ACTION ITEM: Every line below that carries the word "sample" needs to be copied.

Source data:

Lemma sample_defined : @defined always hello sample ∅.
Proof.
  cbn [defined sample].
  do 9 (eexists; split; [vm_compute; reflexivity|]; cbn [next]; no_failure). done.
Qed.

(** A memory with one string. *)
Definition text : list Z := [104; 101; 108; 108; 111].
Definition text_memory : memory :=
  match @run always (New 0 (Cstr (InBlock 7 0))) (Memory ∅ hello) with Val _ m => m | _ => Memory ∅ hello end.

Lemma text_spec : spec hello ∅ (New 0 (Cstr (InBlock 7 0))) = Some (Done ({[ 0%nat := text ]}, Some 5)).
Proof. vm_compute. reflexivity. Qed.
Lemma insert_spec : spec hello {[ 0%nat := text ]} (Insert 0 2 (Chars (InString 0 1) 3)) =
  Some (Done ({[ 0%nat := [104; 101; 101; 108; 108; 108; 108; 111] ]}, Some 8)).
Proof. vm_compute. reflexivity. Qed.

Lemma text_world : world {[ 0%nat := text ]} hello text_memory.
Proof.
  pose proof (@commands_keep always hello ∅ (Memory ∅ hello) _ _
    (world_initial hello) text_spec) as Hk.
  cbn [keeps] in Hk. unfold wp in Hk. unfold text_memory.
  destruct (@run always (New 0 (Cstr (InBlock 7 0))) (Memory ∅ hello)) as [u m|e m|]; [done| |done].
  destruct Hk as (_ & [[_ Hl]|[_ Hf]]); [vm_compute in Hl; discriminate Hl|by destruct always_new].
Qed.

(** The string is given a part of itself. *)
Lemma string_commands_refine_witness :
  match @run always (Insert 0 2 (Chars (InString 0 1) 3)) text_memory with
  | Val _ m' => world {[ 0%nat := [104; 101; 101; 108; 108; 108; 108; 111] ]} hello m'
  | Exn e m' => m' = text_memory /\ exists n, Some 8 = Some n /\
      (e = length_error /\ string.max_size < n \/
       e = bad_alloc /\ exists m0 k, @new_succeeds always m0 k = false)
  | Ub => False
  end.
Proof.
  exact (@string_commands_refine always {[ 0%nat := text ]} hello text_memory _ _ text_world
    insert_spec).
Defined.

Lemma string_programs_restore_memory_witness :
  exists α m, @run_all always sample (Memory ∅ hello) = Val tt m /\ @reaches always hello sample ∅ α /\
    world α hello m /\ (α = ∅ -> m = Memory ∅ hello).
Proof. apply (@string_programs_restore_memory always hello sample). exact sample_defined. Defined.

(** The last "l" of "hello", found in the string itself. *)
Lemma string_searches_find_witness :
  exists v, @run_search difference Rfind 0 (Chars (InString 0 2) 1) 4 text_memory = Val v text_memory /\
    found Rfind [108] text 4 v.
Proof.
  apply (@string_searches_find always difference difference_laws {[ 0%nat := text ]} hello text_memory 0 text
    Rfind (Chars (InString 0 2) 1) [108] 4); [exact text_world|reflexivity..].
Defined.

SOLVED PROBLEM:
Lemma sample_defined : @defined always hello sample ∅.
  cbn [defined sample].
  exists α m, @run_all always sample (Memory ∅ hello) = Val tt m /\ @reaches always hello sample ∅ α /\
Proof. apply (@string_programs_restore_memory always hello sample). exact sample_defined. Defined.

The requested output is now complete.